Les époux PAUL vous consultent sur les ponts suivants qui concernent leur situation fiscale ou elles des sociétés dans lesquelles ils ont des intérêts.



Monsieur David PAUL est dirigeant majoritaire d’une société par action simplifiée (ci-après la SAS) dont l’objet social concerne le secteur pharmaceutique. La SAS vient d’obtenir une autorisation de mise sur le marché d’un nouveau médicament. Conformément au Code de la santé publique, cette autorisation est donnée pour 5 ans et est susceptible d’être renouvelée. A s’en tenir aux usages de la profession, Monsieur Paul pense que la SAS tirera profit de ce médicament pendant 12 ans vraisemblablement. La SAS a par ailleurs conclu un contrat avec un laboratoire pour l’exploitation pendant 7 ans au minimum, d’un brevet portant sur des produits pharmaceutiques, contrat qui prévoit le versement de redevances par la SAS en fonction du chiffre d’affaires réalisé, avec un minimum annuel.

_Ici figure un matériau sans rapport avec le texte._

Lemma use_Ok {S} ok p h (w w' : world S) :
  use ok p w = Ok (h, w') ->
  p = Some h /\ w' = w /\ exists k, live (handles w) !! h = Some k /\ ok k = true.
Proof. unfold use. repeat case_match; try done. intros [= <- <-]. eauto. Qed.

(** Unfolds a computation that returned into its steps. *)
Ltac inv_act :=
  repeat match goal with
  | H : (_ ≫= _) _ = Ok _ |- _ => apply act_bind_Ok in H; destruct H as (? & ? & ? & H)
  | H : do_call ?c _ = Ok _ |- _ => apply (do_call_Ok c) in H; destruct H as [? ->];
      cbn [conn sys handles trace] in *
  | H : put _ _ = Ok _ |- _ => apply put_Ok in H; subst;
      cbn [conn sys handles trace] in *
  | H : get _ _ = Ok _ |- _ => apply get_Ok in H; destruct H as [-> ->]
  | H : mret _ _ = Ok _ |- _ => apply ret_Ok in H; destruct H as [-> ->]
  | H : nonnull _ _ = Ok _ |- _ => apply nonnull_Ok in H; destruct H as [? ->]
  | H : use _ _ _ = Ok _ |- _ => apply use_Ok in H; destruct H as (? & -> & ? & ? & ?)
  | H : fail_undefined _ = Ok _ |- _ => discriminate H
  end.

(** A relation that every primitive step respects, [okput], [okcall] and
    [okkind] being the assignments, the calls and the new objects it allows. *)
Class Tame {S} (okput : (connection_t -> connection_t) -> Prop) (okcall : call -> Prop)
    (okkind : kind -> Prop) (R : world S -> world S -> Prop) := {
  tame_preorder : PreOrder R;
  tame_put : forall f w, okput f -> R w (World (f (conn w)) (sys w) (handles w) (trace w));
  tame_call : forall c r w s, okcall c ->
    R w (World (conn w) s (handles w) (trace w ++ [Did c r]));
  tame_allocate : forall k w, okkind k ->
    R w (World (conn w) (sys w)
      (Ledger (next (handles w) + 1) (<[next (handles w) := k]> (live (handles w)))) (trace w));
  tame_forget : forall h w,
    R w (World (conn w) (sys w) (Ledger (next (handles w)) (delete h (live (handles w)))) (trace w));
}.

Section Tame.
Context {S : Type} `{Sys S} {okput : (connection_t -> connection_t) -> Prop}.
Context {okcall : call -> Prop} {okkind : kind -> Prop} {R : world S -> world S -> Prop}.
Context `{!Tame okput okcall okkind R}.
#[local] Set Default Proof Using "Type*".

Lemma keeps_refl_of {A} (m : act S A) :
  (forall w a w', m w = Ok (a, w') -> w' = w) -> keeps R m.
Proof. intros Hm w a w' E. rewrite (Hm _ _ _ E). apply tame_preorder. Qed.

Lemma keeps_bind {A B} (m : act S A) (f : A -> act S B) :
  keeps R m -> (forall a, keeps R (f a)) -> keeps R (m ≫= f).
Proof.
  intros Hm Hf w b w' (a & w1 & H1 & H2)%act_bind_Ok.
  pose proof tame_preorder as [_ Ht]. eapply Ht; [by eapply Hm | by eapply Hf].
Qed.

Lemma keeps_ret {A} (a : A) : keeps R (mret a : act S A).
Proof. apply keeps_refl_of. by intros w a' w' [= <- <-]. Qed.

Lemma keeps_get {A} (f : connection_t -> A) : keeps R (get f : act S A).
Proof. apply keeps_refl_of. by intros w a' w' [= <- <-]. Qed.

Lemma keeps_undefined {A} : keeps R (fail_undefined : act S A).
Proof. by intros w a w'. Qed.

Lemma keeps_hang {A} : keeps R (hang : act S A).
Proof. by intros w a w'. Qed.

Lemma keeps_use ok p : keeps R (use ok p : act S nat).
Proof. apply keeps_refl_of. unfold use. intros w a w'. by repeat case_match; intros [= <- <-]. Qed.

Lemma keeps_new_handle : keeps R (new_handle : act S nat).
Proof. apply keeps_refl_of. by intros w a' w' [= <- <-]. Qed.

Lemma keeps_handle_kind h : keeps R (handle_kind h : act S (option kind)).
Proof. apply keeps_refl_of. by intros w a' w' [= <- <-]. Qed.

Lemma keeps_put f : okput f -> keeps R (put f : act S unit).
Proof. intros Hf w a w' [= <- <-]. by apply tame_put. Qed.

Lemma keeps_call c : okcall c -> keeps R (do_call c).
Proof.
  intros Hc w a w'. unfold do_call. destruct (sys_step c (sys w)) as [r s].
  intros [= <- <-]. by apply tame_call.
Qed.

Lemma keeps_forget h : keeps R (forget h : act S unit).
Proof. intros w a w' [= <- <-]. apply tame_forget. Qed.

Lemma keeps_allocate k ok : okkind k -> keeps R (allocate k ok : act S (option nat)).
Proof.
  intros Hk w a w'. unfold allocate. destruct ok; intros [= <- <-];
    [by apply tame_allocate | apply tame_preorder].
Qed.
End Tame.

(** Walks through a handler, [side] proving that the assignments and calls it
    meets are allowed; [known] closes the goals for recursive functions. *)
Ltac head_of m := lazymatch m with ?f _ => head_of f | _ => m end.

Ltac walk side known :=
  repeat lazymatch goal with
  | |- keeps _ (_ ≫= _) => apply keeps_bind; [|intros ?]
  | |- keeps _ (mret _) => apply keeps_ret
  | |- keeps _ (get _) => apply keeps_get
  | |- keeps _ (put _) => apply keeps_put; side
  | |- keeps _ (do_call ?c) => apply (keeps_call c); side
  | |- keeps _ (use _ _) => apply keeps_use
  | |- keeps _ new_handle => apply keeps_new_handle
  | |- keeps _ (handle_kind _) => apply keeps_handle_kind
  | |- keeps _ (allocate _ _) => apply keeps_allocate; side
  | |- keeps _ (forget _) => apply keeps_forget
  | |- keeps _ fail_undefined => apply keeps_undefined
  | |- keeps _ hang => apply keeps_hang
  | |- keeps _ (match ?x with _ => _ end) => destruct x eqn:?
  | |- keeps _ (let '_ := ?x in _) => destruct x
  | |- keeps _ ?m => first [known | let h := head_of m in unfold h]
  end.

Enfin, la SAS a conclu avec ce même laboratoire un contrat, par lequel elle a accepté de diffuser, en même temps que ses propres produits, une plaquette qui vante certains produits du laboratoire, moyennant le reversement de ce dernier à la SAS d’un petit pourcentage du montant des ventes qu’il a réalisées sur les produits figurants sur la plaquette. Ce second contrat a été conclu pour une durée indéterminée, et une des clauses prévoit que le contrat peut être résilié à tout moment par chacune des parties, sous réserve du respect d’un préavis de deux mois.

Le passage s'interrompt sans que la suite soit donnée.